RECORDED INFORMATION section start

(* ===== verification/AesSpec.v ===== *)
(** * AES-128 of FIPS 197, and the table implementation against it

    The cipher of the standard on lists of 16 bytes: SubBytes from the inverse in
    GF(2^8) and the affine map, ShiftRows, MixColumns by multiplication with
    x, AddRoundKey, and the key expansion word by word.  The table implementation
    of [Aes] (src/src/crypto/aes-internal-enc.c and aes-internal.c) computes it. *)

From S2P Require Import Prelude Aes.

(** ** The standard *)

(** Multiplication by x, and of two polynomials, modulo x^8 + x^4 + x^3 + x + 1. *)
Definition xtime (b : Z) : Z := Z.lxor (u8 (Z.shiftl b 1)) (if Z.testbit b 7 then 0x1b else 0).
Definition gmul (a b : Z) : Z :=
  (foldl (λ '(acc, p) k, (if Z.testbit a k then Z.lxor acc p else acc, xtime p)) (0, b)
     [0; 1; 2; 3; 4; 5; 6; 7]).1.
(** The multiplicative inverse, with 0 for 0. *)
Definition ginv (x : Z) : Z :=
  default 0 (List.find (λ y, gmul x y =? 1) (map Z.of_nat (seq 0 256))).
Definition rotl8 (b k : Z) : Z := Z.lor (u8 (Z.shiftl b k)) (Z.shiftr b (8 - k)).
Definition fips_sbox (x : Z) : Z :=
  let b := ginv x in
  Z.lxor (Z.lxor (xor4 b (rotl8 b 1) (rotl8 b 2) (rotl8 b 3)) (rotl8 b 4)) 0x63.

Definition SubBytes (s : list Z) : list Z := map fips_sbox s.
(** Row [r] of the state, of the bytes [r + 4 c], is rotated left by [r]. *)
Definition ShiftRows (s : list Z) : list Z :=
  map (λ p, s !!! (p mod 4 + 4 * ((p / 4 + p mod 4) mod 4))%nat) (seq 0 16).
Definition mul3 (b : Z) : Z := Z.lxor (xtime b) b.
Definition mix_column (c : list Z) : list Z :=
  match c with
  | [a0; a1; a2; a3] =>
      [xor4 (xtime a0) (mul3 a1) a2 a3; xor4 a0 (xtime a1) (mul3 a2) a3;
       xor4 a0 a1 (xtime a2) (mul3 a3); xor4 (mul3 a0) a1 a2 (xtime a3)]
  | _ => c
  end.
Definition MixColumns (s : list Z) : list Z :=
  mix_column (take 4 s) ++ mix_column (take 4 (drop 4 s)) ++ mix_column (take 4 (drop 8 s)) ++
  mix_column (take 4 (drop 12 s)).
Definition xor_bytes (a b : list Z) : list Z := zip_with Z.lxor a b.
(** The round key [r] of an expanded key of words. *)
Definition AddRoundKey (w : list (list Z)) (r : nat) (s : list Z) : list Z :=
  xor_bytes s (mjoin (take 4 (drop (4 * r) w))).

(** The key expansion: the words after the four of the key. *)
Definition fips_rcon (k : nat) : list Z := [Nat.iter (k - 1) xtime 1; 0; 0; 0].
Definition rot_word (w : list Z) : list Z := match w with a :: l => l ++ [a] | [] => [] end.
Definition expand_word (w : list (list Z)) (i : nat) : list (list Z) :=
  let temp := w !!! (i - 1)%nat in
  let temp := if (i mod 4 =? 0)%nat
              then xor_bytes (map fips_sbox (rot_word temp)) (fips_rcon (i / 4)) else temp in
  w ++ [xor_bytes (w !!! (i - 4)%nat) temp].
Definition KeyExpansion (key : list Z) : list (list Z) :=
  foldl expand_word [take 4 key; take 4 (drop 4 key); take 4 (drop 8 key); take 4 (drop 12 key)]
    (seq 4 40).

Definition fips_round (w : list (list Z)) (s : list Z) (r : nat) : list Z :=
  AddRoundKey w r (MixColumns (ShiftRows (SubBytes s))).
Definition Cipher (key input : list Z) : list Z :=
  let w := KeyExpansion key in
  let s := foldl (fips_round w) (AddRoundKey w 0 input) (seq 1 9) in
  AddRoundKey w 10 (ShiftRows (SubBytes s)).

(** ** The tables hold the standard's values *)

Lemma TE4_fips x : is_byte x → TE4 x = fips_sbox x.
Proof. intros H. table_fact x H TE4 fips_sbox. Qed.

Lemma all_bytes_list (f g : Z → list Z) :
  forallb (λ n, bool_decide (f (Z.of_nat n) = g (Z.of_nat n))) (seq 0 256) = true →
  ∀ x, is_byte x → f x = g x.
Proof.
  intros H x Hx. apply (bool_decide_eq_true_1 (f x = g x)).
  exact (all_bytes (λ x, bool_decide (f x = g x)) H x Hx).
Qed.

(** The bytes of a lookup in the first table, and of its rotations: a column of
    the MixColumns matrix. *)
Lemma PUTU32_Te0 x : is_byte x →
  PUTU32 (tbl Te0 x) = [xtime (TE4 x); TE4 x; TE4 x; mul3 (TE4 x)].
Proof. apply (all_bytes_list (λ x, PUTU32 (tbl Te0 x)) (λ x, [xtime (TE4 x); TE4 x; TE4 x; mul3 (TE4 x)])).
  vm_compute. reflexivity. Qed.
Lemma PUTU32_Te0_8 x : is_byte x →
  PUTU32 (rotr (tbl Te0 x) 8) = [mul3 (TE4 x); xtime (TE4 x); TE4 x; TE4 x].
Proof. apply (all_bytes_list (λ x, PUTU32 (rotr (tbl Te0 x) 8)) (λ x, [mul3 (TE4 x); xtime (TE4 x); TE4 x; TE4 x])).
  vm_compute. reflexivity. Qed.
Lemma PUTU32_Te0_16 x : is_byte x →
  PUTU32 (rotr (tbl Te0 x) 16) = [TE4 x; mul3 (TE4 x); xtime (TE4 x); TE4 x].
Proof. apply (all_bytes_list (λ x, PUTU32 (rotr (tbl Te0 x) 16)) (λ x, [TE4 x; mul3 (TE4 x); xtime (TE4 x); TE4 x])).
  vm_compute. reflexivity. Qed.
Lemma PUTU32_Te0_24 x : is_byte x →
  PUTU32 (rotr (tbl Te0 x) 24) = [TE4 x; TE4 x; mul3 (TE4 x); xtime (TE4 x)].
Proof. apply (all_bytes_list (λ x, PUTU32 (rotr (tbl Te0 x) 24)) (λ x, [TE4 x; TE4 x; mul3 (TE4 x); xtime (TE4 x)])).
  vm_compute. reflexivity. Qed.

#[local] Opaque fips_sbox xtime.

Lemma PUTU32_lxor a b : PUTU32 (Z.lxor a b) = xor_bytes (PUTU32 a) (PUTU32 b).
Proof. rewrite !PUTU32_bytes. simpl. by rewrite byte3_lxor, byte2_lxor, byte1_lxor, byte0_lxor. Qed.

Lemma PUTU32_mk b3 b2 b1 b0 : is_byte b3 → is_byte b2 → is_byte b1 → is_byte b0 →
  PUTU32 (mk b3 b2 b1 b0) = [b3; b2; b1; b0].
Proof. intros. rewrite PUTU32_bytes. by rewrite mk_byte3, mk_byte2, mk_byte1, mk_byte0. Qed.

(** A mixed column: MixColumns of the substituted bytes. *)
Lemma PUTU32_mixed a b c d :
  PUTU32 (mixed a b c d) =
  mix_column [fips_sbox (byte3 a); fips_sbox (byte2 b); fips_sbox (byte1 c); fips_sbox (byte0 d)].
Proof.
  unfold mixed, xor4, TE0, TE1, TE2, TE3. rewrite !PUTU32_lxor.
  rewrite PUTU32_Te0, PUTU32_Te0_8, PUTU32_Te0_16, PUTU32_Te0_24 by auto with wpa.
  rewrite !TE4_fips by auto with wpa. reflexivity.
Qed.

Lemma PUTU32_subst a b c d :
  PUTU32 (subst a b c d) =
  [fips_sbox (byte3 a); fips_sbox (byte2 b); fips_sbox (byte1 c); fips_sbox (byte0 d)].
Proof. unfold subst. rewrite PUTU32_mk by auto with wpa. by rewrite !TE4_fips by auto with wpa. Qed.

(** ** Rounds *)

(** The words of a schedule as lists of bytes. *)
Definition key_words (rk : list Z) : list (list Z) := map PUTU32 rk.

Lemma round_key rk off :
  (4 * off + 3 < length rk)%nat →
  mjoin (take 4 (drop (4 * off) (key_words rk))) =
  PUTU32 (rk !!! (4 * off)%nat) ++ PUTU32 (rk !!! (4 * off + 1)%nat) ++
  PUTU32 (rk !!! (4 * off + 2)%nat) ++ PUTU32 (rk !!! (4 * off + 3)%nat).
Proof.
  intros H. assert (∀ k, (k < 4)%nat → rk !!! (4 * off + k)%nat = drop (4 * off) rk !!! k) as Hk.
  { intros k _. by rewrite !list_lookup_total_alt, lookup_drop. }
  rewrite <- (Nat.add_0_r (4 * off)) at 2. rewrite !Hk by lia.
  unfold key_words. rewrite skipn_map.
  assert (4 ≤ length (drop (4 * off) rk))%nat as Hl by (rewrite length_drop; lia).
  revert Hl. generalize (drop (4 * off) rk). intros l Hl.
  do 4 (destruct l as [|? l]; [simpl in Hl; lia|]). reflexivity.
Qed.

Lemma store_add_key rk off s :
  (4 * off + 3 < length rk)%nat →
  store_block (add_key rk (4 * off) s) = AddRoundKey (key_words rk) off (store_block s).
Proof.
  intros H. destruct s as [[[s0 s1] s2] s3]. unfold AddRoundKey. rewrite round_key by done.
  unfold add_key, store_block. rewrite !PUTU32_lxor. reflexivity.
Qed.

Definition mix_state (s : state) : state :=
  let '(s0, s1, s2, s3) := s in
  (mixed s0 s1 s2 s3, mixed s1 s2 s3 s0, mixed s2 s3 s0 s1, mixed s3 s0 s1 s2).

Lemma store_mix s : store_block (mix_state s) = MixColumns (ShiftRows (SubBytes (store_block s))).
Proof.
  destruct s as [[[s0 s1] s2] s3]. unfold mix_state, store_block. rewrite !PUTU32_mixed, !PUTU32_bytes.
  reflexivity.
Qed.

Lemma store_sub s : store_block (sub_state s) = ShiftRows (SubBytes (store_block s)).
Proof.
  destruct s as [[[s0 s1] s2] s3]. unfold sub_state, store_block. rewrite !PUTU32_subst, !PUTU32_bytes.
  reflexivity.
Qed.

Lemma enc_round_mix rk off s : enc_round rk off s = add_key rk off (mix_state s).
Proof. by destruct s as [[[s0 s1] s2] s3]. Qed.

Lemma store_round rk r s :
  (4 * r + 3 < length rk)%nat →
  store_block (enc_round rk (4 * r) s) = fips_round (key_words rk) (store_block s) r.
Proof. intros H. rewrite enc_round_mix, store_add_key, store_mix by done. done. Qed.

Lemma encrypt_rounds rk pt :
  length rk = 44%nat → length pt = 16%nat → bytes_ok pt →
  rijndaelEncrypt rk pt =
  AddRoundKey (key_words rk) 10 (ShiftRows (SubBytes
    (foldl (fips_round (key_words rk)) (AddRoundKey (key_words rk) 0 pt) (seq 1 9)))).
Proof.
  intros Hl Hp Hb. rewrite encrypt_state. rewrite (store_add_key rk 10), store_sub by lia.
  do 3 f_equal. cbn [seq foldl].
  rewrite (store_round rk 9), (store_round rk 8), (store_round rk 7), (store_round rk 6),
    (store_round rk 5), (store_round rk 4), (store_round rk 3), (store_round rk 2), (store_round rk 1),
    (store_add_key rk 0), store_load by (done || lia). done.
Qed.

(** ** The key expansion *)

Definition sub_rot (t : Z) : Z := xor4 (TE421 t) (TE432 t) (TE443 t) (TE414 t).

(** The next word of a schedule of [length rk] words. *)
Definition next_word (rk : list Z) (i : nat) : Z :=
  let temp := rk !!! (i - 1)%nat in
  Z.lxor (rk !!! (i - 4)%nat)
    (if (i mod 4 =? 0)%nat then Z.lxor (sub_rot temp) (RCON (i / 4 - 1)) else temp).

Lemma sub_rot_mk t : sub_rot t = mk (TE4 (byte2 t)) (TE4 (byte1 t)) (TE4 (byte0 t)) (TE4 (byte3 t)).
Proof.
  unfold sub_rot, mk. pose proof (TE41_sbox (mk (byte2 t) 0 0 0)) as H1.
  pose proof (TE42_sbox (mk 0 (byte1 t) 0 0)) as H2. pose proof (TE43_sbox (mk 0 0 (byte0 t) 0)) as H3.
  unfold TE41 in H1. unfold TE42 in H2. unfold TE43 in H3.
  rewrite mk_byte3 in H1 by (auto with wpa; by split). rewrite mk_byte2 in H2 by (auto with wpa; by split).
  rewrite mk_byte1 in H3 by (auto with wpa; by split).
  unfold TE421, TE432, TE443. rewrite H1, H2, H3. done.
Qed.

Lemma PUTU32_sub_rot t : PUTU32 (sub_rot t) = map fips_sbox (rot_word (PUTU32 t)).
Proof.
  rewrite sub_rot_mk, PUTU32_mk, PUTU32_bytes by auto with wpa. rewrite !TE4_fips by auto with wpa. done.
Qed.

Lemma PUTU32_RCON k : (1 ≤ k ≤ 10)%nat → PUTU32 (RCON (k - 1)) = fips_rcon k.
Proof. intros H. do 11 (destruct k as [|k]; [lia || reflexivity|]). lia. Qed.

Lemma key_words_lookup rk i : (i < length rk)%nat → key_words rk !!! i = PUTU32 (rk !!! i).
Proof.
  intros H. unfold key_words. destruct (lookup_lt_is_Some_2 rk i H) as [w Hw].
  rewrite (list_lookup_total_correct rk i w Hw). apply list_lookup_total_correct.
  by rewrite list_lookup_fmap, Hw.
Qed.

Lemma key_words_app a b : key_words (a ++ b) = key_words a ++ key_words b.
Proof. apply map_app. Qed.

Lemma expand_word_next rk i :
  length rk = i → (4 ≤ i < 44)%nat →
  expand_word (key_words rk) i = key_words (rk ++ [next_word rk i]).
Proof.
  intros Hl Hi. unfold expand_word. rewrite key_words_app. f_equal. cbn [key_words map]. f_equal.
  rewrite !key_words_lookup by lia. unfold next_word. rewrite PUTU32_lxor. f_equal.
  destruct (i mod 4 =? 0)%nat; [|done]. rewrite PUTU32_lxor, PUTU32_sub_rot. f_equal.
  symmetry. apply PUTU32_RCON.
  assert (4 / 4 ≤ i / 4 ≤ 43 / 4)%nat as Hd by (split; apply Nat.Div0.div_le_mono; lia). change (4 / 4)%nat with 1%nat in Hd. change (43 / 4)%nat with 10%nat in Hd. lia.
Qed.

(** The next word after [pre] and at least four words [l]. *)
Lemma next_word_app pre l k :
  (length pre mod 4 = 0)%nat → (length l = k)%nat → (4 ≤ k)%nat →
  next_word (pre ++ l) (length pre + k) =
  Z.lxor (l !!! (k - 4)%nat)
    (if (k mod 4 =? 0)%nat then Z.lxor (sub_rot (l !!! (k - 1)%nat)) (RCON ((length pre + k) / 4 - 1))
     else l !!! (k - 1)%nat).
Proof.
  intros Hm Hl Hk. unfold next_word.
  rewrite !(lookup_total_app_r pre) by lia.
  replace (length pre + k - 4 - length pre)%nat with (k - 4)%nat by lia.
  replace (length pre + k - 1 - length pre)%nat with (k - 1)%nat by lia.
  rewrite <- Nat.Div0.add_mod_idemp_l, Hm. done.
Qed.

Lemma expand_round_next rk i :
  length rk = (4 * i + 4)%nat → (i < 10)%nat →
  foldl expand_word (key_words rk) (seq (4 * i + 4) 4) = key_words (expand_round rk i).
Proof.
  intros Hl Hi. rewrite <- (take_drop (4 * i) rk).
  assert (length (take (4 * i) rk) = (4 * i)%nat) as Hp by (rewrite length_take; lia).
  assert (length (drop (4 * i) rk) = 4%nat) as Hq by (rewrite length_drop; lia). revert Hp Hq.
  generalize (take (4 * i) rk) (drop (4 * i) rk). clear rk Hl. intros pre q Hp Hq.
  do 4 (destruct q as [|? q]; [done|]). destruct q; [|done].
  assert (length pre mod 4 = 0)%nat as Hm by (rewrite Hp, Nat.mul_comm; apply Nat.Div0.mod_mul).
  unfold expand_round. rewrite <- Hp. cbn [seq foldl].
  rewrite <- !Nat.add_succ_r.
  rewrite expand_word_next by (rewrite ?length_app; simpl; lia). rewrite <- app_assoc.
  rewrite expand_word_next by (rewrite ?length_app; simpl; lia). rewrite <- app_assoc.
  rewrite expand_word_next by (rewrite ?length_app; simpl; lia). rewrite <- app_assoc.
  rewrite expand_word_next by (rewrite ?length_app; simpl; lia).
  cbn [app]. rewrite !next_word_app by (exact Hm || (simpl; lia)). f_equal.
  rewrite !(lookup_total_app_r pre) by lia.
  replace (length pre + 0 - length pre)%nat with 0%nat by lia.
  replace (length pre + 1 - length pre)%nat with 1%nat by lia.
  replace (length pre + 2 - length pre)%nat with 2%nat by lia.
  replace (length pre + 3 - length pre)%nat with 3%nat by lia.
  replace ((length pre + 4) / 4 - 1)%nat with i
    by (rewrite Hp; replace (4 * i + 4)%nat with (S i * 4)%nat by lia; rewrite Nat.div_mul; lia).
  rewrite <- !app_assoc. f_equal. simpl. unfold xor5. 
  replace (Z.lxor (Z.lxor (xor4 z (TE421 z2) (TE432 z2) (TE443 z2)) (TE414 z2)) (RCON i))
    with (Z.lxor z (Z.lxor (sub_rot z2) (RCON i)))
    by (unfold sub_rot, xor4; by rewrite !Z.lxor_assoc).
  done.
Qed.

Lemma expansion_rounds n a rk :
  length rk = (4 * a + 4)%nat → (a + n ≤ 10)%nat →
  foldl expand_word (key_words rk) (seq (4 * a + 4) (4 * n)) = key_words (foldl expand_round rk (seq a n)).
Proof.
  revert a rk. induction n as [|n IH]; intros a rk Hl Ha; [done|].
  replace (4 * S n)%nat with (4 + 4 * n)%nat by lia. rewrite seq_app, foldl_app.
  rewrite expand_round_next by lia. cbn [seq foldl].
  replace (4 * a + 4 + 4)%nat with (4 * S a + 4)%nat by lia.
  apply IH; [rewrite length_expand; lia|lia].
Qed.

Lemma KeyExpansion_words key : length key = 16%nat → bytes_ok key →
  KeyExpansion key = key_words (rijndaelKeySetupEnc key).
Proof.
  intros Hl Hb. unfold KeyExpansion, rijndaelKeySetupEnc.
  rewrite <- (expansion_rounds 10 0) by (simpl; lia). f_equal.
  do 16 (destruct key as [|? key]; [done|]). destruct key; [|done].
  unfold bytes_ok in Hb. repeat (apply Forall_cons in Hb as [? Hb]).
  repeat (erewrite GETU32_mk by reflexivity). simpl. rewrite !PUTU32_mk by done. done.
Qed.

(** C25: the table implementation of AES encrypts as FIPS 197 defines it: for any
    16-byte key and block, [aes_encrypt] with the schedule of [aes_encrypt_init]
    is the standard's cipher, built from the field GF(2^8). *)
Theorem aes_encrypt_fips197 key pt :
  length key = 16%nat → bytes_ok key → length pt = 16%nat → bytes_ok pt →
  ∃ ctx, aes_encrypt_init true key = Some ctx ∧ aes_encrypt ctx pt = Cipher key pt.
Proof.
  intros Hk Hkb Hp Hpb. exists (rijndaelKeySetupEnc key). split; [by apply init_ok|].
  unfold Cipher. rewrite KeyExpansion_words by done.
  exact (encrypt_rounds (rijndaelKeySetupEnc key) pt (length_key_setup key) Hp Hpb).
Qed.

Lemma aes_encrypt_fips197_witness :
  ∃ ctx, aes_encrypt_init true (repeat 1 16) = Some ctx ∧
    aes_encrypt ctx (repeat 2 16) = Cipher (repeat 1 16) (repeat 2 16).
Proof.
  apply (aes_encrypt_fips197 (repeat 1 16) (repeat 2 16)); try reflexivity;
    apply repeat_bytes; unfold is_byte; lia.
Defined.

RECORDED INFORMATION section end

EXERCISE » Write out only the lines that run from the line containing "assert (length (drop" through the line containing "assert (length pre", both included, exactly as they appear above.

OUTPUT FOR THIS TASK »
  assert (length (drop (4 * i) rk) = 4%nat) as Hq by (rewrite length_drop; lia). revert Hp Hq.
  generalize (take (4 * i) rk) (drop (4 * i) rk). clear rk Hl. intros pre q Hp Hq.
  do 4 (destruct q as [|? q]; [done|]). destruct q; [|done].
  assert (length pre mod 4 = 0)%nat as Hm by (rewrite Hp, Nat.mul_comm; apply Nat.Div0.mod_mul).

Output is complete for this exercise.